__Action item__:
Every line of the entries that holds the word "tagged" is to be copied.

(Saved data entries)
• • •

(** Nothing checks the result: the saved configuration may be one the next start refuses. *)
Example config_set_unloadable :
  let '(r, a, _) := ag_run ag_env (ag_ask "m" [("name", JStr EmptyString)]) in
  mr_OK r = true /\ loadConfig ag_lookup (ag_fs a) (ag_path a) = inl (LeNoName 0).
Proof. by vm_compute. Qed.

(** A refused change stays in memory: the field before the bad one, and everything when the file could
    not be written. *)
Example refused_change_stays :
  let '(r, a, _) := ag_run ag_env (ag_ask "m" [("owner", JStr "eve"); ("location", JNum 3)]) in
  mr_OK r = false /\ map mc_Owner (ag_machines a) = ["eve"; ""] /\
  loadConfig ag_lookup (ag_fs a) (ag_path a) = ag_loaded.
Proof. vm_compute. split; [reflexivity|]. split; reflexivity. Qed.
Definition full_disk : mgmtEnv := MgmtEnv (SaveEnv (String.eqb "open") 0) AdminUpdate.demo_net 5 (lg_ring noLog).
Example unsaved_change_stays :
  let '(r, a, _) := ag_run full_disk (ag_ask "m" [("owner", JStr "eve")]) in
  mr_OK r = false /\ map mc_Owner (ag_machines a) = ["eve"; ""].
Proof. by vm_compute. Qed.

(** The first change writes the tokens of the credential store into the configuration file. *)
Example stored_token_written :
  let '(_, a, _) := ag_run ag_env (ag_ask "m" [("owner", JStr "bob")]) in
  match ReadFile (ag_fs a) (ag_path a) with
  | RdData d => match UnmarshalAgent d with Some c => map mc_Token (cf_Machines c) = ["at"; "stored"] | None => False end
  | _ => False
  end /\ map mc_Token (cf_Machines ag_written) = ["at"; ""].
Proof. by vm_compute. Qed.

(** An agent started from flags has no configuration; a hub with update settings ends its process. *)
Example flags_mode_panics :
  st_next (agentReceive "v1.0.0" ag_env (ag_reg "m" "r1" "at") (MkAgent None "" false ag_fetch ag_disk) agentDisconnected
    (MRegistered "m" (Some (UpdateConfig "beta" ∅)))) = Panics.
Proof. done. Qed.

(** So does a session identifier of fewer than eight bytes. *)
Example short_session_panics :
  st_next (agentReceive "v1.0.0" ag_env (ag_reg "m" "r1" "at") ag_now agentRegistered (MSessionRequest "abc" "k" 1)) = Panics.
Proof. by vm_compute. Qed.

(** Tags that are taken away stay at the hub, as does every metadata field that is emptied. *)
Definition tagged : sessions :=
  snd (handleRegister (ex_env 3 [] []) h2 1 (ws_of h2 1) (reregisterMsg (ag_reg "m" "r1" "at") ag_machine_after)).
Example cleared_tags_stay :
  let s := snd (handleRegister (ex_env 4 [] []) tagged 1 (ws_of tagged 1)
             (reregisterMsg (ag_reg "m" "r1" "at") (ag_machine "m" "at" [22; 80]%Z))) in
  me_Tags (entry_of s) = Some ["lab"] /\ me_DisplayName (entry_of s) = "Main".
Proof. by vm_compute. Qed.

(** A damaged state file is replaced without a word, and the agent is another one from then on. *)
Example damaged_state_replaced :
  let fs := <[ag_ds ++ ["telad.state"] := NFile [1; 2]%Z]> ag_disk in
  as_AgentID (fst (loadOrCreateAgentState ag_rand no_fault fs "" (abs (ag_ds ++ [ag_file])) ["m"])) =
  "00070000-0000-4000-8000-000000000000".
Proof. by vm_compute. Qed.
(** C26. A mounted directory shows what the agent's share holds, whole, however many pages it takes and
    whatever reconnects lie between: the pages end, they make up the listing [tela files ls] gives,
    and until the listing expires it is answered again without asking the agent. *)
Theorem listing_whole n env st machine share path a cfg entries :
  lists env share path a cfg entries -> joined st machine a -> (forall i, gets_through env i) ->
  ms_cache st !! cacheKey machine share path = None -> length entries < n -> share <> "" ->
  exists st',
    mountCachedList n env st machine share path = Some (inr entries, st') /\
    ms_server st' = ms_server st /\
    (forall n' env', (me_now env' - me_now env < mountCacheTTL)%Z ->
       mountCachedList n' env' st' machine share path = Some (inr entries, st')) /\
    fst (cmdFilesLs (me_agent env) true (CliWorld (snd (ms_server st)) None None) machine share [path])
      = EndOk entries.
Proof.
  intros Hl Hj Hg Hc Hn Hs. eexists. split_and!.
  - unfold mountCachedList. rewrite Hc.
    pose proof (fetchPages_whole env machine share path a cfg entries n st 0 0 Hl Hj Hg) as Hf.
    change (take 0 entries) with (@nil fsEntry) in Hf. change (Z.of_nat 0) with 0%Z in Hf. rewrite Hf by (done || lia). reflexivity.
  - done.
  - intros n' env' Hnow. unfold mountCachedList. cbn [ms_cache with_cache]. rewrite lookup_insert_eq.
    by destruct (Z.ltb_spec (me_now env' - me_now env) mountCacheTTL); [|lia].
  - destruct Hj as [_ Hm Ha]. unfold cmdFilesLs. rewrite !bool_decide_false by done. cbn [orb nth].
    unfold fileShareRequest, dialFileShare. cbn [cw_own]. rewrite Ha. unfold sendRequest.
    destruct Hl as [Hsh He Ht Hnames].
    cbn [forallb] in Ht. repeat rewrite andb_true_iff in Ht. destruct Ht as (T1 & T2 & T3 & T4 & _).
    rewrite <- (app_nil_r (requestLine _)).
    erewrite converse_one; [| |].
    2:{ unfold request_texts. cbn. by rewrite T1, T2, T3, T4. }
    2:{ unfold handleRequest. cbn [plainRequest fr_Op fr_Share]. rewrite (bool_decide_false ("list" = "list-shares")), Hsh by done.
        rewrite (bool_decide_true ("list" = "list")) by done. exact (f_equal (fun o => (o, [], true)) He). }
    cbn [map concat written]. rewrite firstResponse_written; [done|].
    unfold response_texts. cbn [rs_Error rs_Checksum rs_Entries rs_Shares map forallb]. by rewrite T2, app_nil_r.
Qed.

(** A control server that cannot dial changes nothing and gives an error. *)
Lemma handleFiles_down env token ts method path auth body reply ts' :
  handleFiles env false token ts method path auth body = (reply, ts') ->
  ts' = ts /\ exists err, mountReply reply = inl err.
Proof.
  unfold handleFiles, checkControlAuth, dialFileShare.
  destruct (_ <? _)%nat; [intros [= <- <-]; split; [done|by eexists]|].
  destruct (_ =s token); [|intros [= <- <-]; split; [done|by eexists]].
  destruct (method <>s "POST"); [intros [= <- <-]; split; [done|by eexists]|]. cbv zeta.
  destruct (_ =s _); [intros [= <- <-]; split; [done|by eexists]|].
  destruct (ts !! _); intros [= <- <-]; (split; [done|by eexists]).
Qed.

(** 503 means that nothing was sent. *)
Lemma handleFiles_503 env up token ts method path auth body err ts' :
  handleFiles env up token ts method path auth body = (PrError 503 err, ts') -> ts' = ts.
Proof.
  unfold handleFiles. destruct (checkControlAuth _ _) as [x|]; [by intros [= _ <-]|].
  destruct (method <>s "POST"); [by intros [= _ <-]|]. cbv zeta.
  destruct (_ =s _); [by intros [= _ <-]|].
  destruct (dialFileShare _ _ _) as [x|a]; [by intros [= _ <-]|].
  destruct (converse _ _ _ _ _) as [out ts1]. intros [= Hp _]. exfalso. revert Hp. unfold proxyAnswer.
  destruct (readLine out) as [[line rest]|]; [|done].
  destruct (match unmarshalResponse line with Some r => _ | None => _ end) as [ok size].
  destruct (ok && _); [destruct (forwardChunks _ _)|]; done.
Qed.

• • •

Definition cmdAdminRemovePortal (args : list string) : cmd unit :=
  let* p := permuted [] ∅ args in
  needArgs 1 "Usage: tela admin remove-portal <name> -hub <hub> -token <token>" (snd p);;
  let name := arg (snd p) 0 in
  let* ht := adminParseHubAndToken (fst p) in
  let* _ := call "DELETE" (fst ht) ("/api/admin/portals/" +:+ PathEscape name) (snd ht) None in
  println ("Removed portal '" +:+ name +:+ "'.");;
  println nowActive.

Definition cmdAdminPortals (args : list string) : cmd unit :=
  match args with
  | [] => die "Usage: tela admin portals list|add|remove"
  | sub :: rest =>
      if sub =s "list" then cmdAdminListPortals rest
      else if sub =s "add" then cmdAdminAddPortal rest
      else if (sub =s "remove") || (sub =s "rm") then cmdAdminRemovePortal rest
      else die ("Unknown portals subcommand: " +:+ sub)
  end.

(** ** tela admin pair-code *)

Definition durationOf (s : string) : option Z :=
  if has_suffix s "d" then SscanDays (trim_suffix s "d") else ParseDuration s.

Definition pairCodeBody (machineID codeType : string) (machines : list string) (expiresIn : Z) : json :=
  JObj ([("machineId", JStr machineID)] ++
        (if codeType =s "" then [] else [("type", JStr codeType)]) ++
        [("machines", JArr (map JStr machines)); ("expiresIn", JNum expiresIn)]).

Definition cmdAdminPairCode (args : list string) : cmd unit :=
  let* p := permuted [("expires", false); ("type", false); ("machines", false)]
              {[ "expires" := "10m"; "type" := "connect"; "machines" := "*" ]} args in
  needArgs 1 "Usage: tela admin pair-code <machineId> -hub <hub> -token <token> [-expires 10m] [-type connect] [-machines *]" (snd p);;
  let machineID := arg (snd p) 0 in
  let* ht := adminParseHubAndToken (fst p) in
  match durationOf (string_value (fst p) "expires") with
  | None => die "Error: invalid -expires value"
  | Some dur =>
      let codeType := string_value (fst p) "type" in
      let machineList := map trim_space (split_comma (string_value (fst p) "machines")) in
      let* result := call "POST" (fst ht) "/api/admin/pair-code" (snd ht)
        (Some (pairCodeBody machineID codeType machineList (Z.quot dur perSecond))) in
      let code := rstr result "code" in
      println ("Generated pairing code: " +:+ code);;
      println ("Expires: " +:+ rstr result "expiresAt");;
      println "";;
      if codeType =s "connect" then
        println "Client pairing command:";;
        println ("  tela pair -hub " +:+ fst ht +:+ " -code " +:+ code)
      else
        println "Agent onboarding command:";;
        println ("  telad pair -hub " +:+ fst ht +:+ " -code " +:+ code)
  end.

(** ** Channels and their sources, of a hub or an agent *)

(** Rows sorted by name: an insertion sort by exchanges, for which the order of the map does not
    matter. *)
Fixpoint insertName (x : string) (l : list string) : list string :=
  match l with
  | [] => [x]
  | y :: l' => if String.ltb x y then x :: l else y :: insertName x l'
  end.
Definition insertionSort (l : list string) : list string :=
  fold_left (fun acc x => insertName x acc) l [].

• • •

__Exercise solution__:
Definition tagged : sessions :=
  let s := snd (handleRegister (ex_env 4 [] []) tagged 1 (ws_of tagged 1)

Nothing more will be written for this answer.